Баба Яга посмотрела на миску с нетронутой со вчерашнего дня сметаной, на пустой кошачий лоток в углу.
– Ну ступай, – сухо произнесла она, – держать не буду.
«Ничего, – подумала она, – перебесится, сам на брюхе приползет».
Не приполз! Сгинул в Лукоморье. Нет, он жив, сыт, и шерсть его лоснится. Но он предпочел ее вольным хлебам златую цепь. Еще и имя сменил, поганец! Теперь он Кот Ученый!
… – И леший с ним, с этим Баюном, – Баба Яга выпрямилась, сверкнула глазами в угол, где висел в рамке портрет большого черного кота.

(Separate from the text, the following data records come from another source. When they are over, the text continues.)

(** ** featureTabs: clicks through the registered listeners *)

Lemma tab_listeners_register (L : list node) (w : World) :
  NoDup L → (∀ b, b ∈ L → (TNode b, "click", CbTabClick b) ∉ listeners w) →
  forEach L (λ btn, addEventListener (TNode btn) "click" (CbTabClick btn)) w
  = (Ok tt, set_listeners (λ ls, ls ++ tab_listeners L) w).
Proof.
  revert w. induction L as [|b L IH]; intros w Hnd Hfresh; simpl.
  - unfold set_listeners, tab_listeners. simpl. rewrite app_nil_r. by destruct w.
  - apply NoDup_cons in Hnd as [Hb Hnd].
    rewrite (bind_Ok _ _ w (set_listeners (λ ls, ls ++ [(TNode b, "click", CbTabClick b)]) w) tt).
    2:{ apply addEventListener_fresh. apply Hfresh, list_elem_of_here. }
    rewrite IH; [|done|].
    + unfold set_listeners, tab_listeners. simpl. by rewrite <- app_assoc.
    + intros b' Hb'. simpl. rewrite elem_of_app, list_elem_of_singleton.
      intros [H|[= ->]]; [|done]. by apply (Hfresh b'); [apply list_elem_of_further|].
Qed.

Lemma tab_listeners_filter_nil (L : list node) (btn : node) :
  btn ∉ L →
  filter (λ l : EventTarget * string * Callback, l.1.1 = TNode btn ∧ l.1.2 = "click")
    (tab_listeners L) = [].
Proof.
  induction L as [|b L IH]; intros Hb; [done|].
  apply not_elem_of_cons in Hb as [Hne Hb]. unfold tab_listeners in *. simpl.
  rewrite filter_cons_False; [by apply IH|]. simpl. intros [[= ->] _]. done.
Qed.

Lemma tab_listeners_filter (L : list node) (btn : node) :
  NoDup L → btn ∈ L →
  filter (λ l : EventTarget * string * Callback, l.1.1 = TNode btn ∧ l.1.2 = "click")
    (tab_listeners L) = [(TNode btn, "click", CbTabClick btn)].
Proof.
  induction L as [|b L IH]; intros Hnd Hb; [by apply elem_of_nil in Hb|].
  apply NoDup_cons in Hnd as [Hbn Hnd]. unfold tab_listeners in *. simpl.
  destruct (decide (b = btn)) as [->|Hne].
  - rewrite filter_cons_True by done. f_equal. by apply tab_listeners_filter_nil.
  - rewrite filter_cons_False by (simpl; intros [[= ->] _]; done).
    apply IH; [done|]. apply elem_of_cons in Hb as [->|Hb]; done.
Qed.

(** With the listeners of [featureTabs.init] registered, a click on a tab
    button runs the click listener of that button. *)
Lemma dispatch_tab_click (parseInt : option string → jsnum)
    (cssQuery : string → list Element → option (option node)) (env : Env)
    (btn : node) (w : World) :
  listeners w = tab_listeners (tabBtns env) → NoDup (tabBtns env) → btn ∈ tabBtns env →
  exec (dispatch parseInt cssQuery env (TNode btn) "click") w = exec (tab_click env btn) w.
Proof.
  intros Hls Hnd Hb. unfold dispatch, exec, get, mbind, M_bind. rewrite Hls.
  rewrite tab_listeners_filter by done. simpl. unfold attempt. simpl. done.
Qed.

Lemma click_events_tab_clicks (parseInt : option string → jsnum)
    (cssQuery : string → list Element → option (option node)) (env : Env)
    (clicks : list node) (w : World) :
  listeners w = tab_listeners (tabBtns env) → NoDup (tabBtns env) →
  Forall (λ b, b ∈ tabBtns env) clicks →
  click_events parseInt cssQuery env clicks w = tab_clicks env clicks w.
Proof.
  intros Hls Hnd Hclicks. revert w Hls.
  induction Hclicks as [|b clicks Hb _ IH]; intros w Hls; [done|].
  unfold click_events, tab_clicks in *. simpl.
  rewrite dispatch_tab_click by done. apply IH.
  apply (keeps_exec (λ w0, listeners w0 = tab_listeners (tabBtns env)) (tab_click env b) w);
    [|done].
  apply (run_callback_listeners parseInt cssQuery env _ (CbTabClick b)).
Qed.
(** ** Future Projections tab: the yield series (lines 587-595) *)

Definition yields (scenario : string) : list float :=
  let years := Py.range 2024 2050 in
  if Py.str_in "Low" scenario then
    map (fun year => Py.float_of_Z 100 - 0.5 * Py.float_of_Z (year - 2024))%float years
  else if Py.str_in "Moderate" scenario then
    map (fun year => Py.float_of_Z 100 - 1.0 * Py.float_of_Z (year - 2024))%float years
  else
    map (fun year => Py.float_of_Z 100 - 2.0 * Py.float_of_Z (year - 2024))%float years.

Definition yield_df (scenario : string) : result (list (string * list cell)) :=
  DataFrame [("Year", map CInt (Py.range 2024 2050));
             ("Projected Yield (%)", map CFloat (yields scenario))].

(** The options of the scenario radio. *)
Definition scenarios : list string :=
  ["Low Emissions (RCP 2.6)"; "Moderate Emissions (RCP 4.5)"; "High Emissions (RCP 8.5)"].

(** Every pair of neighbours of a list satisfies [r]. *)
Fixpoint adjacent_b {A} (r : A -> A -> bool) (l : list A) : bool :=
  match l with
  | a :: (b :: _) as l' => r a b && adjacent_b r l'
  | _ => true
  end.

(** * Properties *)

(** ** Floats *)

Lemma float_of_Z_60 : Py.float_of_Z 60 = 60%float.
Proof. vm_compute. reflexivity. Qed.

Lemma float_of_Z_40 : Py.float_of_Z 40 = 40%float.
Proof. vm_compute. reflexivity. Qed.

Lemma float_of_Z_80 : Py.float_of_Z 80 = 80%float.
Proof. vm_compute. reflexivity. Qed.

Lemma ltb_leb (a b : float) : (a <? b)%float = true -> (a <=? b)%float = true.
Proof.
  rewrite ltb_spec, leb_spec. unfold SFltb, SFleb.
  destruct (SFcompare _ _) as [[]|]; done.
Qed.

(** [max(a, b)] is at least [a] whenever [a] is a number, whatever [b] is
    (a NaN [b] is never strictly greater, so [a] is kept). *)
Lemma max_floor (a b : float) :
  (a <=? a)%float = true -> (a <=? Py.max a b)%float = true.
Proof.
  intros Ha. unfold Py.max.
  destruct (a <? b)%float eqn:E; [by apply ltb_leb | done].
Qed.

Lemma spec_crop_health_floor Y n : (60 <=? spec_crop_health Y n)%float = true.
Proof. apply max_floor. vm_compute. reflexivity. Qed.

Lemma spec_future_health_floor Y n : (40 <=? spec_future_health Y n)%float = true.
Proof. apply max_floor. vm_compute. reflexivity. Qed.

(** ** The generator in closed form *)

Section GeneratorFacts.

Variable rng : Type.
Variable normal : float -> float -> rng -> float * rng.

Lemma draws_length loc scale n s :
  length (draws normal loc scale n s).1 = n.
Proof.
  revert s. induction n as [|n IH]; intros s; simpl; [done|].
  destruct (normal loc scale s) as [x s1].
  specialize (IH s1). destruct (draws normal loc scale n s1) as [xs s2].
  simpl in *. by rewrite IH.
Qed.

Lemma draws_add loc scale a b s :
  draws normal loc scale (a + b) s =
  ((draws normal loc scale a s).1 ++
     (draws normal loc scale b (draws normal loc scale a s).2).1,
   (draws normal loc scale b (draws normal loc scale a s).2).2).
Proof.
  revert s. induction a as [|a IH]; intros s; simpl.
  - by destruct (draws normal loc scale b s).
  - destruct (normal loc scale s) as [x s1]. rewrite IH.
    destruct (draws normal loc scale a s1) as [xs s2]. simpl.
    by destruct (draws normal loc scale b s2).
Qed.

(** A comprehension whose body makes one draw per element. *)
Lemma comprehension_draws {A B} (g : A -> float -> B) loc scale xs s :
  comprehension (fun x => bind (normal loc scale) (fun n => ret (g x n))) xs s =
  (zip_with g xs (draws normal loc scale (length xs) s).1,
   (draws normal loc scale (length xs) s).2).
Proof.
  revert s. induction xs as [|x xs IH]; intros s; simpl; [done|].
  destruct (normal loc scale s) as [n s1]. rewrite IH.
  by destruct (draws normal loc scale (length xs) s1).
Qed.

(** A loop that appends one row per element, from one draw each. *)
Lemma for_each_append_draws {A B} (g : A -> float -> B) loc scale xs acc s :
  for_each xs
    (fun x acc => bind (normal loc scale) (fun n => ret (acc ++ [g x n]))) acc s =
  (acc ++ zip_with g xs (draws normal loc scale (length xs) s).1,
   (draws normal loc scale (length xs) s).2).
Proof.
  revert acc s. induction xs as [|x xs IH]; intros acc s; simpl.
  - by rewrite app_nil_r.
  - destruct (normal loc scale s) as [n s1]. rewrite IH.
    destruct (draws normal loc scale (length xs) s1) as [ns s2]. simpl.
    by rewrite <- app_assoc.
Qed.

Lemma zip_with_map_pair {A B C} (g : A -> B -> float -> C) (x : A) ys ns :
  zip_with (g x) ys ns = zip_with (fun p n => g p.1 p.2 n) (map (pair x) ys) ns.
Proof.
  revert ns. induction ys as [|y ys IH]; intros [|n ns]; simpl; [done..|].
  by rewrite IH.
Qed.

(** The two nested loops: one draw per pair, first loop outermost. *)
Lemma for_each_nested_draws {A B C} (g : A -> B -> float -> C)
    loc scale xs ys acc s :
  for_each xs (fun x acc =>
    for_each ys
      (fun y acc => bind (normal loc scale) (fun n => ret (acc ++ [g x y n])))
      acc) acc s =
  (acc ++ zip_with (fun p n => g p.1 p.2 n) (list_prod xs ys)
            (draws normal loc scale (length xs * length ys) s).1,
   (draws normal loc scale (length xs * length ys) s).2).
Proof.
  revert acc s. induction xs as [|x xs IH]; intros acc s; simpl.
  - by rewrite app_nil_r.
  - rewrite (for_each_append_draws (g x)), IH, draws_add. simpl.
    rewrite <- app_assoc. f_equal. f_equal.
    rewrite zip_with_app.
    + by rewrite zip_with_map_pair.
    + by rewrite length_map, draws_length.
Qed.

End GeneratorFacts.

Section LoadData.

Variable rng : Type.
Variable normal : float -> float -> rng -> float * rng.

Lemma years_length : length (Py.range 2010 2024) = 14%nat.
Proof. reflexivity. Qed.

Lemma future_years_length : length (Py.range 2024 2050) = 26%nat.
Proof. reflexivity. Qed.
(** ** Model failures in the sub-task nodes, and more on the task list *)

Section node_failures.
Import State WebSearch Notions RunNotions.
Implicit Types (w : World) (s : WebSearchState).
#[local] Opaque lit.

(** X21.  In each of the three nodes that ask the model, a model call
    that raises is logged once, as an error with the text of the
    exception, and the same exception is raised again; nothing else is
    logged. *)
Theorem model_failure_reraised w s e :
(llm_queries w [SystemMessage (system_prompt w n_generate_search_queries);
                HumanMessage (queries_request s)] = Raised e →
   generate_search_queries w s
   = ([Log ERROR (lit "generate_search_queriesでエラーが発生しました: "
                  ++ exn_str e)], Raised e))
∧ (llm_text w [SystemMessage (system_prompt w n_generate_task_result);
               HumanMessage (result_request s)] = Raised e →
   generate_task_result w s
   = ([Log ERROR (lit "generate_task_resultでエラーが発生しました: "
                  ++ exn_str e)], Raised e))
∧ (llm_evaluation w (evaluation_messages w s) = Raised e →
   evaluate_task_result w s
   = ([Log ERROR (lit "evaluate_task_resultでエラーが発生しました: "
                  ++ exn_str e)], Raised e)).
Proof.
split_and!; intros Hreply.
- unfold generate_search_queries. py_unfold. by rewrite Hreply.
- unfold generate_task_result. py_unfold. by rewrite Hreply.
- unfold evaluation_messages in Hreply. unfold evaluate_task_result.
  py_unfold. by rewrite Hreply.
Qed.

Lemma model_failure_reraised_witness :
let w := mkWorld (λ _, []) (λ _, Raised Samples.provider_error)
           (λ _, Raised Samples.provider_error)
           (λ _, Raised Samples.provider_error)
           (λ _ _, Raised Samples.provider_error)
           (λ _ _, Raised Samples.provider_error) in
raises (generate_search_queries w Samples.subtask)
∧ raises (generate_task_result w Samples.subtask)
∧ raises (evaluate_task_result w Samples.subtask).
Proof.
intros w.
destruct (model_failure_reraised w Samples.subtask Samples.provider_error)
  as (Hq & Ht & He).
unfold raises. rewrite Hq, Ht, He by done. split_and!; by eexists.
Defined.

(** X22.  An update whose ids are all new is appended as it is: the
    list before stays, in order, and the update follows. *)
Theorem update_task_new_ids (existing new : list Task) :
(∀ t, t ∈ existing → task_id t ∉ ids new) →
update_task existing new = existing ++ new.
Proof.
intros Hnew. destruct (decide (new = [])) as [->|Hne];
  [by rewrite app_nil_r|].
rewrite update_task_nonempty by done. f_equal.
by apply filter_all, Forall_forall.
Qed.

Lemma update_task_new_ids_witness :
update_task [mkTask (lit "0") (lit "a") None]
            [mkTask (lit "1") (lit "b") None]
= [mkTask (lit "0") (lit "a") None; mkTask (lit "1") (lit "b") None].
Proof.
apply (update_task_new_ids [mkTask (lit "0") (lit "a") None]
                           [mkTask (lit "1") (lit "b") None]).
intros t ->%list_elem_of_singleton. unfold ids. cbn.
rewrite list_elem_of_singleton. by vm_compute.
Defined.

(** X23.  A later update that names every id of an earlier one undoes
    the earlier one: the result is that of the later update alone. *)
Theorem update_task_overwritten (existing first second : list Task) :
ids first ⊆ ids second →
update_task (update_task existing first) second
= update_task existing second.
Proof.
intros Hsub.
destruct (decide (second = [])) as [->|Hs].
- destruct first as [|t first]; [done|].
  assert (task_id t ∈ ids []) as Hin by (apply Hsub; left).
  by apply elem_of_nil in Hin.
- destruct (decide (first = [])) as [->|Hf]; [done|].
  rewrite !(update_task_nonempty _ second) by done.
  rewrite update_task_nonempty by done.
  rewrite filter_app, (filter_fresh_ids second first) by done.
  rewrite app_nil_r. f_equal.
  rewrite list_filter_filter. apply list_filter_iff.
  intros t. split; [tauto|]. intros Hout. split; [done|].
  intros Hin. by apply Hout, Hsub.
Qed.

Lemma update_task_overwritten_witness :
let a := mkTask (lit "0") (lit "a") (Some (lit "old")) in
let b := mkTask (lit "0") (lit "a") (Some (lit "new")) in
update_task (update_task [mkTask (lit "0") (lit "a") None] [a]) [b] = [b].
Proof.
intros a b.
rewrite (update_task_overwritten [mkTask (lit "0") (lit "a") None] [a] [b]).
- by vm_compute.
- apply (bool_decide_unpack _). by vm_compute.
Defined.

End node_failures.

(** ** Witnesses of the planner and pipeline properties *)

Section more_witnesses.
Import State Planner PlannerNotions Pipeline.
#[local] Opaque lit.

Lemma plan_tasks_raises_iff_witness :
raises (plan_tasks Samples.planner_world (mkBaseState None None None)).
Proof.
destruct (plan_tasks_raises_iff Samples.planner_world
            (mkBaseState None None None)) as [Hiff _].
apply Hiff. by left.
Defined.


End more_witnesses.

(** ** Where the search results of a sub-task come from *)

Section result_origin.
Import State WebSearch Notions RunNotions TraceNotions.
Implicit Types (w : World) (s : WebSearchState) (ts : list task).
#[local] Opaque lit clean_text.

Lemma merge_Forall (P : SearchResult → Prop) (left right : list SearchResult) :
Forall P left → Forall P right →
Forall P (merge_search_results (Some left) (Some right)).
Proof.
intros Hl Hr. destruct right as [|r right]; [done|].
destruct left as [|l left]; [done|].
change (Forall P ((l :: left) ++ r :: right)). by apply Forall_app.
Qed.

Lemma search_updates_Forall (P : SearchResult → Prop) s
  (rss : list (list SearchResult)) :
Forall P (s_search_results s) →
Forall (Forall P) rss →
Forall P (s_search_results
            (foldl apply_update s
               (update <$> (search_results_update <$> rss)))).
Proof.
rewrite search_results_fold. generalize (s_search_results s).
intros left Hleft Hall. revert left Hleft.
induction Hall as [|rs rss Hrs _ IH]; intros left Hleft; [done|].
cbn [foldl]. apply IH. by apply merge_Forall.
Qed.

Lemma execute_search_query w arg rs :
returns (execute_search w arg) (search_results_update rs) →
Forall (λ r, query r = default [] (arg_query arg)) rs.
Proof.
intros Hret.
destruct (execute_search_outcome w arg)
  as (rs' & Hret' & [->|(results & _ & _ & ->)]);
  pose proof (returns_unique _ _ _ Hret Hret') as [= ->]; [done|].
apply Forall_fmap, Forall_forall. by intros h _.
Qed.

Lemma superstep_traced w s ts n s' ts' :
on_track s ts n → ts ≠ [] →
traced s ts →
returns (superstep w s ts) (s', ts') →
traced s' ts'.
Proof.
intros Hon Hne [Hres Hargs] Hret.
destruct Hon as [s1 ts1 n1 Hst _|]; [|done].
destruct Hst as [| |sends Hsends|].
- (* evaluation *)
  apply superstep_single_inv in Hret as (c & Hc & -> & ->).
  rewrite next_tasks_single.
  apply evaluate_task_result_inv in Hc as [->|[ev [->| ->]]];
    cbn [goto_ completion rework]; (split; [try done|]).
  all: try (intros arg Harg; apply list_elem_of_singleton in Harg; done).
  intros arg Harg. by apply elem_of_nil in Harg.
- (* result generation *)
  apply superstep_single_inv in Hret as (c & Hc & -> & ->).
  rewrite next_tasks_single.
  apply generate_task_result_inv in Hc as [answer ->].
  split; [done|]. intros arg Harg. by apply list_elem_of_singleton in Harg.
- (* the searches *)
  destruct (run_tasks_searches_entries w s1 sends) as (rss & Hrss & Hall).
  assert (rss ≠ []) as Hne'
    by (intros ->; apply Forall2_length in Hall; by destruct sends).
  assert (returns (superstep w s1 (Push <$> sends))
            (foldl apply_update s1
               (update <$> (search_results_update <$> rss)),
             [Run n_generate_task_result])) as Hstep.
  { unfold returns, superstep in *. rewrite bind_outcome, Hrss.
    cbn [ret snd]. by rewrite next_tasks_searches. }
  pose proof (returns_unique _ _ _ Hret Hstep) as [= -> ->].
  destruct (search_updates_keep s1 rss) as (_ & _ & Eq & _).
  cbn zeta in Eq. split.
  + rewrite Eq. apply search_updates_Forall; [done|].
    apply Forall_forall. intros rs Hrs.
    apply list_elem_of_lookup in Hrs as [i Hi].
    destruct (Forall2_lookup_r _ _ _ _ _ Hall Hi) as (arg & Harg & Hexec).
    destruct (Hargs arg) as (q & Hq & Hin).
    { apply list_elem_of_fmap. exists arg. split; [done|].
      by apply list_elem_of_lookup_2 in Harg. }
    apply execute_search_query in Hexec. rewrite Hq in Hexec.
    eapply Forall_impl; [exact Hexec|]. cbn. by intros r ->.
  + intros arg Harg. by apply list_elem_of_singleton in Harg.
- (* query generation *)
  apply superstep_single_inv in Hret as (c & Hc & -> & ->).
  rewrite next_tasks_single.
  apply generate_search_queries_inv in Hc as [->|(qs & Hqs & ->)];
    cbn [goto_ placeholder_command queries_command].
  + split; [done|]. intros arg Harg.
    by apply list_elem_of_singleton in Harg.
  + split.
    * cbn. eapply Forall_impl; [exact Hres|]. cbn. intros r Hr.
      apply elem_of_app. by left.
    * intros arg (a & [= ->] & Ha)%list_elem_of_fmap.
      apply list_elem_of_fmap in Ha as (q & -> & Hq).
      exists q. split; [done|]. cbn. apply elem_of_app. by right.
Qed.

(** X24.  In every configuration of the run of a sub-task that started
    with the counter at 0 and no search results: every search result in
    the state was found by one of the queries in the query history, and
    every search about to run is for a query of the history. *)
Theorem results_come_from_queries (w : nat → World) s0 k e s ts :
attempt_of s0 = 0 →
s_search_results s0 = [] →
visits w s0 k e s ts →
Forall (λ r, query r ∈ s_search_queries s) (s_search_results s)
∧ ∀ arg, Push arg ∈ ts →
    ∃ q, arg_query arg = Some q ∧ q ∈ s_search_queries s.
Proof.
intros H0 Hempty.
induction 1 as [|k e s ts s' ts' Hv IH Hne Hret].
- split; [by rewrite Hempty|].
  intros arg Harg. by apply list_elem_of_singleton in Harg.
- destruct (visits_on_track w s0 k e s ts H0 Hv) as (n & Hon & _).
  by apply (superstep_traced (w k) s ts n s' ts').
Qed.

Фотография вспыхнула, стала прямо на глазах, подобно шагреневой коже, скукоживаться, отчего на физиономии кота появлялись гримасы ужаса и страдания. Раздался приглушенный рык, и все исчезло. На голой стене не было даже светлого пятна, которое обычно остается, когда картина долго висит на одном месте.
– Не было его никогда, – глухо сказала она, – и не будет в моем доме даже намека на этих тварей.